Here is my A500+ specs:

2 megs chipram (soldered on motherboard)
Derringer 68030@50mhz 68882@50mhz 32megs 32bit fastram
Supra 500XP+ with 300meg SCSI drive and 2megs 16bit fastram

First of all, when considering a 68000 socket mounted accelerator, there are some definite mounting issues to consider. Most of these type of accelerators (the derringer included) have no provision for securing the card other than sitting in the 68000 socket and possibly having some rubber feet that rest against the motherboard. To make matters worse, there is very little (if any) clearance between the top of the accelerator and the keyboard assembly. If you dont have a VERY GOOD TIGHT connection where the pins of the accelerator plug into the 68000 socket, then anything from a moderate bump of the computer desk to vigorous typing on the keyboard can cause all manners of gurus, system lockups, spontaneous system resets, and general operational flakiness. I was able to fabricate a plastic bracket that bolts over the 68000 socket, and maintains moderate downward pressure on the Derringer, keeping it firmly seated in the 68000 socket, but there is barely room for this, and it took quite some work (half a day) to carve this thing out of plastic in exactly the shape it needed to be. It bolts to the 2 motherboard screw holes that are on either side of the sidecar expansion bus connector.

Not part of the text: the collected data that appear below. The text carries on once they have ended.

(* ===== verification/Grpc.v ===== *)
(** * Status codes and errors of gRPC

    google.golang.org/grpc is not part of the repository.  What the daemon
    and the client use of it: the codes, the errors that carry one, and
    status.Code, status.Convert and status.FromError. *)

From S2P Require Import Prelude GoStrings GoErrors.

(** ** Status codes (google.golang.org/grpc/codes) *)

Inductive Code : Type :=
| codes_OK | codes_Canceled | codes_Unknown | codes_InvalidArgument | codes_DeadlineExceeded | codes_NotFound
| codes_AlreadyExists | codes_PermissionDenied | codes_ResourceExhausted | codes_FailedPrecondition
| codes_Aborted | codes_OutOfRange | codes_Unimplemented | codes_Internal | codes_Unavailable
| codes_DataLoss | codes_Unauthenticated.

#[export] Instance Code_eq_dec : EqDecision Code.
Proof. solve_decision. Defined.

(** Code.String() of the library. *)
Class GrpcLib := { code_String : Code -> string }.

(** An error of an RPC handler: status.Error, or any other error. *)
Inductive rpcerror : Type :=
| RStatus (code : Code) (message : string)
| RPlain (err : goerror).

(** status.Code *)
Definition status_Code (err : option rpcerror) : Code :=
  match err with
  | None => codes_OK
  | Some (RStatus code _) => code
  | Some (RPlain _) => codes_Unknown
  end.

(** status.Convert(err).Message() *)
Definition status_Message (err : rpcerror) : string :=
  match err with
  | RStatus _ message => message
  | RPlain err => Error err
  end.

(** err.Error(); a status prints its code as well. *)
Definition rpc_Error `{GrpcLib} (err : rpcerror) : string :=
  match err with
  | RStatus code message => "rpc error: code = " +:+ code_String code +:+ " desc = " +:+ message
  | RPlain err => Error err
  end.

Definition rpc_Is `{ErrorLib} (err : rpcerror) (s : sentinel) : bool :=
  match err with
  | RStatus _ _ => false
  | RPlain err => Is err s
  end.
(* ===== verification/Base64.v ===== *)
(** * Go's [encoding/base64]

    [RawURLEncoding.EncodeToString] (unpadded, URL alphabet), used for the
    keys of the mount-path index, and [StdEncoding.DecodeString] (padded,
    standard alphabet; carriage returns and newlines are skipped), used for
    the recovery key.  The encoder is injective. *)

From S2P Require Import Prelude GoStrings.

(** The digit of a 6-bit value; [c62] and [c63] are the last two digits of
    the alphabet. *)
Definition b64_digit (c62 c63 : ascii) (n : N) : ascii :=
  if (n <? 26)%N then ascii_of_N (65 + n)
  else if (n <? 52)%N then ascii_of_N (71 + n)
  else if (n <? 62)%N then ascii_of_N (n - 4)
  else if (n =? 62)%N then c62 else c63.

Definition b64_value (c62 c63 : ascii) (c : ascii) : option N :=
  if in_range "A"%char "Z"%char c then Some (N_of_ascii c - 65)%N
  else if in_range "a"%char "z"%char c then Some (N_of_ascii c - 71)%N
  else if in_range "0"%char "9"%char c then Some (N_of_ascii c + 4)%N
  else if Ascii.eqb c c62 then Some 62%N
  else if Ascii.eqb c c63 then Some 63%N
  else None.

Section Alphabet.
Context (c62 c63 : ascii).
Let dg (n : N) : ascii := b64_digit c62 c63 n.
Let vl (c : ascii) : option N := b64_value c62 c63 c.

(** Unpadded encoding of groups of three bytes into four digits. *)
Fixpoint b64_encode (s : string) : string :=
  match s with
  | EmptyString => EmptyString
  | String a EmptyString =>
      let x := N_of_ascii a in
      String (dg (x / 4)) (str1 (dg (x mod 4 * 16)))
  | String a (String b EmptyString) =>
      let x := N_of_ascii a in let y := N_of_ascii b in
      String (dg (x / 4)) (String (dg (x mod 4 * 16 + y / 16)) (str1 (dg (y mod 16 * 4))))
  | String a (String b (String c s')) =>
      let x := N_of_ascii a in let y := N_of_ascii b in let z := N_of_ascii c in
      String (dg (x / 4)) (String (dg (x mod 4 * 16 + y / 16))
        (String (dg (y mod 16 * 4 + z / 64)) (String (dg (z mod 64)) (b64_encode s'))))
  end.

(** Unpadded decoding; the unused low bits of the last digit are ignored. *)
Fixpoint b64_decode (s : string) : option string :=
  match s with
  | EmptyString => Some EmptyString
  | String _ EmptyString => None
  | String a (String b EmptyString) =>
      v ← vl a; w ← vl b; Some (str1 (ascii_of_N (v * 4 + w / 16)))
  | String a (String b (String c EmptyString)) =>
      v ← vl a; w ← vl b; x ← vl c;
      Some (String (ascii_of_N (v * 4 + w / 16)) (str1 (ascii_of_N (w mod 16 * 16 + x / 4))))
  | String a (String b (String c (String d s'))) =>
      v ← vl a; w ← vl b; x ← vl c; y ← vl d; t ← b64_decode s';
      Some (String (ascii_of_N (v * 4 + w / 16))
             (String (ascii_of_N (w mod 16 * 16 + x / 4)) (String (ascii_of_N (x mod 4 * 64 + y)) t)))
  end.
End Alphabet.

(** base64.RawURLEncoding.EncodeToString *)
Definition RawURLEncode (s : string) : string := b64_encode "-"%char "_"%char s.

(** The padding of a padded input, removed: "xx==" or "xxx=" at the end of
    a multiple of four digits. *)
Fixpoint string_filter (f : ascii -> bool) (s : string) : string :=
  match s with
  | EmptyString => EmptyString
  | String c s' => if f c then String c (string_filter f s') else string_filter f s'
  end.
Fixpoint strip_padding (s : string) : option string :=
  match s with
  | EmptyString => Some EmptyString
  | String a (String b (String c (String d s'))) =>
      if Ascii.eqb d "="%char then
        (if String.eqb s' EmptyString
         then (if Ascii.eqb c "="%char then Some (String a (str1 b)) else Some (String a (String b (str1 c))))
         else None)
      else t ← strip_padding s'; Some (String a (String b (String c (String d t))))
  | _ => None
  end.

(** base64.StdEncoding.DecodeString *)
Definition StdDecode (s : string) : option string :=
  t ← strip_padding (string_filter (fun c => negb (Ascii.eqb c ch_cr || Ascii.eqb c ch_newline)) s);
  b64_decode "+"%char "/"%char t.

(** ** The encoder is injective *)

Lemma url_digit_value n : (n < 64)%N -> b64_value "-"%char "_"%char (b64_digit "-"%char "_"%char n) = Some n.
Proof.
  intros H. assert (In n (map N.of_nat (seq 0 64))) as Hin.
  { apply in_map_iff. exists (N.to_nat n). split; [lia|]. apply in_seq. lia. }
  assert (forallb (fun n => bool_decide (b64_value "-"%char "_"%char (b64_digit "-"%char "_"%char n) = Some n))
            (map N.of_nat (seq 0 64)) = true) as Hall by (vm_compute; reflexivity).
  rewrite forallb_forall in Hall. specialize (Hall n Hin). by apply bool_decide_eq_true in Hall.
Qed.

Lemma ascii_bound a : (N_of_ascii a < 256)%N.
Proof. apply N_ascii_bounded. Qed.

Ltac byte_bounds :=
  repeat match goal with a : ascii |- _ =>
    lazymatch goal with H : (N_of_ascii a < 256)%N |- _ => fail | _ => idtac end;
    pose proof (ascii_bound a) end.

Ltac div_lia := zify; Z.to_euclidean_division_equations; lia.

Lemma byte_back a n : n = N_of_ascii a -> ascii_of_N n = a.
Proof. intros ->. apply ascii_N_embedding. Qed.

Lemma RawURL_roundtrip s : b64_decode "-"%char "_"%char (RawURLEncode s) = Some s.
Proof.
  unfold RawURLEncode. remember (String.length s) as n eqn:Hn. revert s Hn.
  induction n as [n IH] using lt_wf_ind. intros s ->.
  destruct s as [|a [|b [|c s]]]; byte_bounds; cbn [b64_encode b64_decode str1];
    rewrite ?url_digit_value by div_lia; cbn [mbind option_bind].
  - done.
  - unfold str1. do 2 f_equal. apply byte_back. div_lia.
  - unfold str1. do 2 f_equal; [|f_equal]; apply byte_back; div_lia.
  - rewrite (IH (String.length s)); [|simpl; lia|done]. cbn [mbind option_bind].
    f_equal. f_equal; [|f_equal; [|f_equal]]; apply byte_back; div_lia.
Qed.

Lemma RawURLEncode_inj s t : RawURLEncode s = RawURLEncode t -> s = t.
Proof.
  intros H. pose proof (RawURL_roundtrip s) as Hs. rewrite H, RawURL_roundtrip in Hs. congruence.
Qed.

Example StdDecode_ex : (StdDecode "aGk=", StdDecode "aGkh", StdDecode "aGk") = (Some "hi", Some "hi!", None).
Proof. reflexivity. Qed.
(* ===== verification/Duration.v ===== *)
(** * Durations (commons/duration.go)

    The scalar type of the timeouts and delays of the configuration, with
    the functions of Go's package time that print and read durations.  A
    time.Duration is an int64 number of nanoseconds, kept as a [Z].

    encoding/json decodes into an [interface{}] value, [json_value]; the two
    directions of that package are operations of the class [JsonLib]. *)

From S2P Require Import Prelude GoStrings GoErrors GoDigits GoFloat Config.

Definition Microsecond : Z := 1000.
Definition Hour : Z := 60 * Minute.

(** ** time.Duration.String *)

(** The micro sign, U+00B5, and the Greek letter mu, U+03BC. *)
Definition micro_sign : string := String "194"%char (str1 "181"%char).
Definition greek_mu : string := String "206"%char (str1 "188"%char).

Definition digit_char (d : Z) : ascii := ascii_of_N (48 + Z.to_N d).

(** The loop of fmtFrac, from the last digit to the first one: [print] says
    whether a digit other than zero was seen. *)
Fixpoint fmtFrac_loop (prec : nat) (print : bool) (buf : string) (v : Z) : bool * string * Z :=
  match prec with
  | O => (print, buf, v)
  | S prec' =>
      let digit := v mod 10 in
      let print := print || negb (digit =? 0) in
      fmtFrac_loop prec' print (if print then String (digit_char digit) buf else buf) (v / 10)
  end.

Definition fmtFrac (buf : string) (v : Z) (prec : nat) : string * Z :=
  let '(print, buf, v) := fmtFrac_loop prec false buf v in
  (if print then String "." buf else buf, v).

Definition fmtInt (buf : string) (v : Z) : string := Itoa v +:+ buf.

(** The text of [u] nanoseconds without a sign. *)
Definition format_magnitude (u : Z) : string :=
  if u <? Second then
    if u =? 0 then "0s"
    else
      let '(prec, unit) := if u <? Microsecond then (0%nat, "ns")
                           else if u <? Millisecond then (3%nat, micro_sign +:+ "s") else (6%nat, "ms") in
      let '(buf, u) := fmtFrac unit u prec in
      fmtInt buf u
  else
    let '(buf, u) := fmtFrac "s" u 9 in
    let buf := fmtInt buf (u mod 60) in
    let u := u / 60 in
    if 0 <? u then
      let buf := fmtInt (String "m" buf) (u mod 60) in
      let u := u / 60 in
      if 0 <? u then fmtInt (String "h" buf) u else buf
    else buf.

Definition Duration_String (d : Z) : string :=
  if d <? 0 then String "-" (format_magnitude (wrap_u64 (- d))) else format_magnitude d.

(** ** time.ParseDuration *)

Definition max_magnitude : Z := two63.   (* 1<<63 *)

Fixpoint leadingInt (x : Z) (s : string) : option (Z * string) :=
  match s with
  | String c s' =>
      if negb (is_digit c) then Some (x, s)
      else if max_magnitude / 10 <? x then None
      else let x := x * 10 + (code c - 48) in
           if max_magnitude <? x then None else leadingInt x s'
  | EmptyString => Some (x, s)
  end.

Fixpoint leadingFraction (x : Z) (scale : float64) (overflow : bool) (s : string) : Z * float64 * string :=
  match s with
  | String c s' =>
      if negb (is_digit c) then (x, scale, s)
      else if overflow then leadingFraction x scale overflow s'
      else if (max_magnitude - 1) / 10 <? x then leadingFraction x scale true s'
      else let y := x * 10 + (code c - 48) in
           if max_magnitude <? y then leadingFraction x scale true s'
           else leadingFraction y (f64_mul scale (f64_of_Z 10)) overflow s'
  | EmptyString => (x, scale, s)
  end.

Definition number_char (c : ascii) : bool := Ascii.eqb c "." || is_digit c.

(** The unit and what follows it. *)
Fixpoint leadingUnit (s : string) : string * string :=
  match s with
  | String c s' =>
      if number_char c then (EmptyString, s)
      else let '(u, rest) := leadingUnit s' in (String c u, rest)
  | EmptyString => (EmptyString, EmptyString)
  end.

Definition unitMap : list (string * Z) :=
  [("ns", 1); ("us", Microsecond); (micro_sign +:+ "s", Microsecond); (greek_mu +:+ "s", Microsecond);
   ("ms", Millisecond); ("s", Second); ("m", Minute); ("h", Hour)].

Definition unit_value (u : string) : option Z := snd <$> List.find (fun kv => String.eqb (fst kv) u) unitMap.

(** uint64(float64(f) * (float64(unit) / scale)): at most 3.6e12 here. *)
Definition fraction_value (f unit : Z) (scale : float64) : Z :=
  wrap_u64 (f64_to_i64 (f64_mul (f64_of_Z f) (SFdiv 53 1024 (f64_of_Z unit) scale))).

Definition invalid_duration (orig : string) : goerror := ENew ("time: invalid duration " +:+ Quote orig).

(** One number with its unit; the result is its value and the rest. *)
Definition parse_component (orig s : string) : result goerror (Z * string) :=
  if negb (match s with String c _ => number_char c | EmptyString => false end) then Err (invalid_duration orig)
  else
    match leadingInt 0 s with
    | None => Err (invalid_duration orig)
    | Some (v, rem) =>
        let pre := negb (String.length s =? String.length rem)%nat in
        let '(f, scale, post, rem) :=
          match rem with
          | String "." rem' =>
              let '(f, scale, rem'') := leadingFraction 0 f64_one false rem' in
              (f, scale, negb (String.length rem' =? String.length rem'')%nat, rem'')
          | _ => (0, f64_one, false, rem)
          end in
        if negb pre && negb post then Err (invalid_duration orig)
        else
          let '(u, rest) := leadingUnit rem in
          if String.eqb u EmptyString then Err (ENew ("time: missing unit in duration " +:+ Quote orig))
          else
            match unit_value u with
            | None => Err (ENew ("time: unknown unit " +:+ Quote u +:+ " in duration " +:+ Quote orig))
            | Some unit =>
                if max_magnitude / unit <? v then Err (invalid_duration orig)
                else
                  let v := v * unit in
                  let v := if 0 <? f then wrap_u64 (v + fraction_value f unit scale) else v in
                  if (0 <? f) && (max_magnitude <? v) then Err (invalid_duration orig) else Ok (v, rest)
            end
    end.

(** The loop over the components, each of which takes at least one byte. *)
Fixpoint parse_components (fuel : nat) (orig : string) (d : Z) (s : string) : result goerror Z :=
  match fuel, s with
  | _, EmptyString => Ok d
  | O, _ => Err (invalid_duration orig)
  | S fuel, _ =>
      match parse_component orig s with
      | Err err => Err err
      | Ok (v, rest) =>
          let d := wrap_u64 (d + v) in
          if max_magnitude <? d then Err (invalid_duration orig) else parse_components fuel orig d rest
      end
  end.

Definition ParseDuration (orig : string) : result goerror Z :=
  let '(neg, s) := match orig with
                   | String "-" s => (true, s)
                   | String "+" s => (false, s)
                   | _ => (false, orig)
                   end in
  if String.eqb s "0" then Ok 0
  else if String.eqb s EmptyString then Err (invalid_duration orig)
  else
    let? d := parse_components (String.length s) orig 0 s in
    if neg : bool then Ok (wrap_i64 (- d))
    else if max_magnitude - 1 <? d then Err (invalid_duration orig) else Ok d.

(** ** commons.Duration *)

(** What encoding/json decodes into an empty interface. *)
Inductive json_value : Type :=
| JNull
| JBool (b : bool)
| JNumber (f : float64)
| JString (s : string)
| JArray
| JObject.

Class JsonLib : Type := mkJsonLib {
  json_Marshal_string : string -> result goerror string;
  json_Unmarshal_value : string -> result goerror json_value
}.

(** A call that returns, or that panics with an index out of range. *)
Inductive returned (A : Type) : Type :=
| Returns (a : A)
| IndexOutOfRange.
Arguments Returns {A} a.
Arguments IndexOutOfRange {A}.

Section Duration.
Context `{JsonLib}.

Definition MarshalJSON (d : Z) : result goerror string := json_Marshal_string (Duration_String d).

Definition parse_failure (text : string) : string := "failed to parse " +:+ Quote text +:+ " to time.Duration".

(** The result is the new value of the duration. *)
Definition UnmarshalJSON (b : string) : result goerror Z :=
  match json_Unmarshal_value b with
  | Err err => Err (EWrap err (parse_failure b))
  | Ok (JNumber value) => Ok (f64_to_i64 value)
  | Ok (JString value) =>
      match ParseDuration value with
      | Err err => Err (EWrap err (parse_failure b))
      | Ok tmp => Ok tmp
      end
  | Ok _ => Err (ENew (parse_failure b))
  end.

Fixpoint last_char (s : string) : option ascii :=
  match s with
  | EmptyString => None
  | String c EmptyString => Some c
  | String _ s' => last_char s'
  end.

(** [unmarshal] is what the YAML library answers when asked for a string. *)
Definition UnmarshalYAML (unmarshal : result goerror string) : returned (result goerror Z) :=
  match unmarshal with
  | Err err => Returns (Err (EWrap err (parse_failure EmptyString)))
  | Ok tm =>
      match last_char tm with
      | None => IndexOutOfRange
      | Some lastChar =>
          let tm := if is_digit lastChar then tm +:+ "ns" else tm in
          Returns (match ParseDuration tm with
                   | Err err => Err (EWrap err (parse_failure tm))
                   | Ok td => Ok td
                   end)
      end
  end.

End Duration.

Example durations_print :
  map Duration_String [0; 5; -1500; 2500000; 30 * Second; 90 * Second; - two63; two63 - 1] =
  ["0s"; "5ns"; "-1.5" +:+ micro_sign +:+ "s"; "2.5ms"; "30s"; "1m30s"; "-2562047h47m16.854775808s"; "2562047h47m16.854775807s"].
Proof. vm_compute. reflexivity. Qed.

Example durations_parse :
  map ParseDuration ["1h15m30.918s"; "-.5s"; "+5us"; "9223372036854775807ns"; "-9223372036854775808ns"; "0"; "0.000000000000000000001ns"] =
  map Ok [4530918000000; -500000000; 5000; two63 - 1; - two63; 0; 0].
Proof. vm_compute. reflexivity. Qed.
Lemma ParseDuration_negative v t u :
  0 <= v -> t <> EmptyString -> 0 < u <= two63 -> parses (String "-" (Itoa v +:+ t)) (Itoa v +:+ t) u ->
  ParseDuration (String "-" (Itoa v +:+ t)) = Ok (- u).
Proof.
  intros Hv Ht Hu Hp. specialize (Hp 0 _ (le_n _) ltac:(lia) ltac:(lia)). rewrite Z.add_0_l in Hp. unfold ParseDuration.
  assert (String.eqb (Itoa v +:+ t) "0" = false) as ->.
  { apply String.eqb_neq. intros E. pose proof (Itoa_nonempty v Hv). destruct (Itoa v) as [|c s]; [done|].
    injection E as _ [_ ?]%string_app_nil_inv. done. }
  assert (String.eqb (Itoa v +:+ t) EmptyString = false) as ->.
  { apply String.eqb_neq. intros [E _]%string_app_nil_inv. by apply (Itoa_nonempty v Hv). }
  rewrite Hp. cbn [result_bind]. by rewrite wrap_i64_id by (unfold two63 in *; lia).
Qed.

Lemma ParseDuration_String d : - two63 <= d < two63 -> ParseDuration (Duration_String d) = Ok d.
Proof.
  intros Hd. unfold Duration_String. destruct (d <? 0) eqn:E; bools.
  - rewrite wrap_u64_id by (unfold two63, two64 in *; lia). destruct (format_shape (- d) ltac:(lia)) as (v & t & Hv & Hs).
    pose proof (format_parses (String "-" (format_magnitude (- d))) (- d) ltac:(lia)) as Hp. rewrite Hs in Hp |- *.
    rewrite (ParseDuration_negative v (t +:+ "s") (- d)); [f_equal; lia|done| |lia|done].
    intros [_ ?]%string_app_nil_inv. done.
  - destruct (format_shape d ltac:(lia)) as (v & t & Hv & Hs).
    pose proof (format_parses (format_magnitude d) d ltac:(lia)) as Hp. rewrite Hs in Hp |- *.
    apply ParseDuration_unsigned; [done| |lia|done]. intros [_ ?]%string_app_nil_inv. done.
Qed.

(** ** Reading configuration values *)

Lemma last_char_app s t : t <> EmptyString -> last_char (s +:+ t) = last_char t.
Proof.
  intros Ht. induction s as [|c s IH]; [done|]. cbn [String.append last_char].
  destruct (s +:+ t) eqn:E; [|done]. apply string_app_nil_inv in E as [_ ?]. done.
Qed.

Lemma last_char_digits s : all_digits s = true -> s <> EmptyString -> exists c, last_char s = Some c /\ is_digit c = true.
Proof.
  unfold all_digits. induction s as [|c s IH]; [done|]. cbn [string_forallb]. intros Hd _. bools.
  destruct s as [|c' s]; [by exists c|]. destruct IH as (x & Hx & Hdx); [done..|]. exists x. done.
Qed.

Lemma Itoa_negative d : d < 0 -> Itoa d = String "-" (Itoa (- d)).
Proof. by destruct d. Qed.
(* ===== verification/PolicyFacts.v ===== *)
(** * What the path policy guarantees

    [canonicalizePath] resolves the nearest existing ancestor; "within a
    root" is the prefix order on path elements; an accepted mount request
    stays inside an allowed root and clear of the daemon's own paths, and a
    mount ID is a single, ordinary path element. *)

From S2P Require Import Prelude GoStrings GoPath GoErrors GoFloat Api ProtoJson Redact Config Policy.

(** ** Element counts: the fuel of [canonicalizePath] is enough *)

Lemma length_Split c s : (length (Split c s) <= S (String.length s))%nat.
Proof.
  induction s as [|d s IH]; simpl; [lia|]. destruct (Ascii.eqb d c); simpl; [lia|].
  pose proof (Split_nonempty c s). destruct (Split c s); [done|]. simpl in *. lia.
Qed.

Lemma length_clean_step rooted acc seg : (length (clean_step rooted acc seg) <= S (length acc))%nat.
Proof. unfold clean_step. repeat case_match; simpl; lia. Qed.

Lemma length_fold_clean rooted segs acc :
  (length (fold_left (clean_step rooted) segs acc) <= length acc + length segs)%nat.
Proof.
  revert acc. induction segs as [|s l IH]; intros acc; simpl; [lia|].
  specialize (IH (clean_step rooted acc s)). pose proof (length_clean_step rooted acc s). lia.
Qed.

Lemma length_abs_elements p : IsAbs p = true -> (length (abs_elements p) <= String.length p)%nat.
Proof.
  intros H. apply HasPrefix_spec in H as [t ->]. unfold abs_elements, elements.
  change (sep +:+ t) with (String ch_slash t). simpl (Split _ _). rewrite norm_empty. unfold norm.
  rewrite length_rev. pose proof (length_fold_clean true (Split ch_slash t) []).
  pose proof (length_Split ch_slash t). simpl in *. lia.
Qed.

(** ** Canonical paths *)

(** [resolves fs l q]: [q] is what the nearest resolvable ancestor of the
    path with elements [l] resolves to, followed by the remaining
    elements. *)
Definition resolves (fs : FS) (l : list string) (q : string) : Prop :=
  exists l1 l2 r, l = l1 ++ l2 /\ EvalSymlinks fs (apath l1) = Some r /\
    q = apath (abs_elements r ++ l2) /\
    (forall k, l1 `prefix_of` k -> k <> l1 -> k `prefix_of` l -> EvalSymlinks fs (apath k) = None).

Lemma normal_app l1 l2 : normal true (l1 ++ l2) <-> normal true l1 /\ normal true l2.
Proof. by rewrite !normal_true_iff, Forall_app. Qed.

Lemma prefix_snoc_inv {A} (k l : list A) x :
  k `prefix_of` l ++ [x] -> k = l ++ [x] \/ k `prefix_of` l.
Proof.
  intros [t Ht]. destruct t as [|y t _] using rev_ind; [left; by rewrite app_nil_r in Ht|].
  rewrite app_assoc in Ht. apply app_inj_2 in Ht as [-> _]; [|done]. right. by eexists.
Qed.

Lemma canonicalize_fuel_spec fs l fuel p :
  eval_absolute fs -> IsAbs p = true -> abs_elements p = l -> (length l <= fuel)%nat ->
  match canonicalize_fuel fs fuel p with
  | Ok q => resolves fs l q
  | Err _ => EvalSymlinks fs (apath []) = None
  end.
Proof.
  intros Hfs. revert fuel p. induction l as [|x l IH] using rev_ind; intros fuel p Hp Hl Hfuel.
  - destruct fuel; simpl; rewrite Clean_abs, Hl by done.
    all: destruct (EvalSymlinks fs (apath [])) as [r|] eqn:E; [|done].
    all: exists [], [], r; split_and!; [done|done| |].
    all: try (rewrite app_nil_r; apply Clean_abs; by eapply Hfs; [|exact E]).
    all: intros k _ Hk Hpre; by apply prefix_nil_inv in Hpre.
  - pose proof (abs_elements_normal p) as Hn. rewrite Hl in Hn.
    destruct (normal_snoc_inv _ _ Hn) as (Hnl & Hx & Hdd).
    destruct fuel as [|fuel]; [rewrite length_app in Hfuel; simpl in Hfuel; lia|].
    cbn [canonicalize_fuel]. rewrite Clean_abs, Hl by done.
    destruct (EvalSymlinks fs (apath (l ++ [x]))) as [r|] eqn:E.
    + exists (l ++ [x]), [], r. split_and!; [by rewrite app_nil_r|done| |].
      * rewrite app_nil_r. apply Clean_abs. eapply Hfs; [|exact E]. apply IsAbs_apath.
      * intros k H1 H2 H3. destruct H2. by apply (anti_symm prefix).
    + rewrite Dir_apath_snoc, Base_apath_snoc by done.
      destruct (String.eqb_spec (apath l) (apath (l ++ [x]))) as [Heq|_].
      { apply apath_inj in Heq; [|done..]. exfalso.
        apply (f_equal length) in Heq. rewrite length_app in Heq. simpl in Heq. lia. }
      specialize (IH fuel (apath l) (IsAbs_apath l) (abs_elements_apath l Hnl)).
      rewrite length_app in Hfuel. simpl in Hfuel. specialize (IH ltac:(lia)).
      destruct (canonicalize_fuel fs fuel (apath l)) as [q|e]; [|done]. simpl.
      destruct IH as (l1 & l2 & r & -> & Hr & -> & Hk).
      exists l1, (l2 ++ [x]), r. split_and!; [by rewrite app_assoc|done| |].
      * rewrite PathJoin_child by (done || apply IsAbs_apath). f_equal.
        rewrite abs_elements_apath; [by rewrite app_assoc|].
        apply normal_app. split; [apply abs_elements_normal|]. by apply normal_app in Hnl as [_ ?].
      * intros k H1 H2 H3.
        destruct (prefix_snoc_inv _ _ _ H3) as [->|H4]; [done | by apply Hk].
Qed.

Secondly, with this type of accelerator, there is no room underneath it for a kickstart switcher board to reside in the rom socket. Some manufacturers have made kickstart switcher boards that hang on the end of a long ribbon cable (which in turn plugs into the ROM socket) for this purpose. I dont like the idea of hanging my system ROMs on the end of 8 inches of ribbon cable. I dont think this is a good step forward in the way of system stability.

For an A500 (or any OCS/ECS machine) it is often advantageous to be able to boot with Kickstart 1.3. Most of the floppy based games/demos that run best on these machines expect Kickstart 1.3. Kickstart "degrader" utilities work in some cases, but not all.  

There are two possible solutions to this. First, you can put a 1.3 kickrom in the rom socket, and just employ a "soft-kicker" in your startup sequence on your hardisk. This way, when booting from floppies, you have kickstart 1.3, and when booting from the hardisk, the 3.1 kickstart image is loaded into a 512k chunk of fastram which is then remapped as the system ROM, allowing Workbench 3.1/3.9 to load and run correctly. I have done this in the past with many AMIGA systems, and it even works rather well with a stock 68000, despite the absence of an MMU. Unfortunately, I am unable to find a softkicker that works correctly using the Derringer's fastram.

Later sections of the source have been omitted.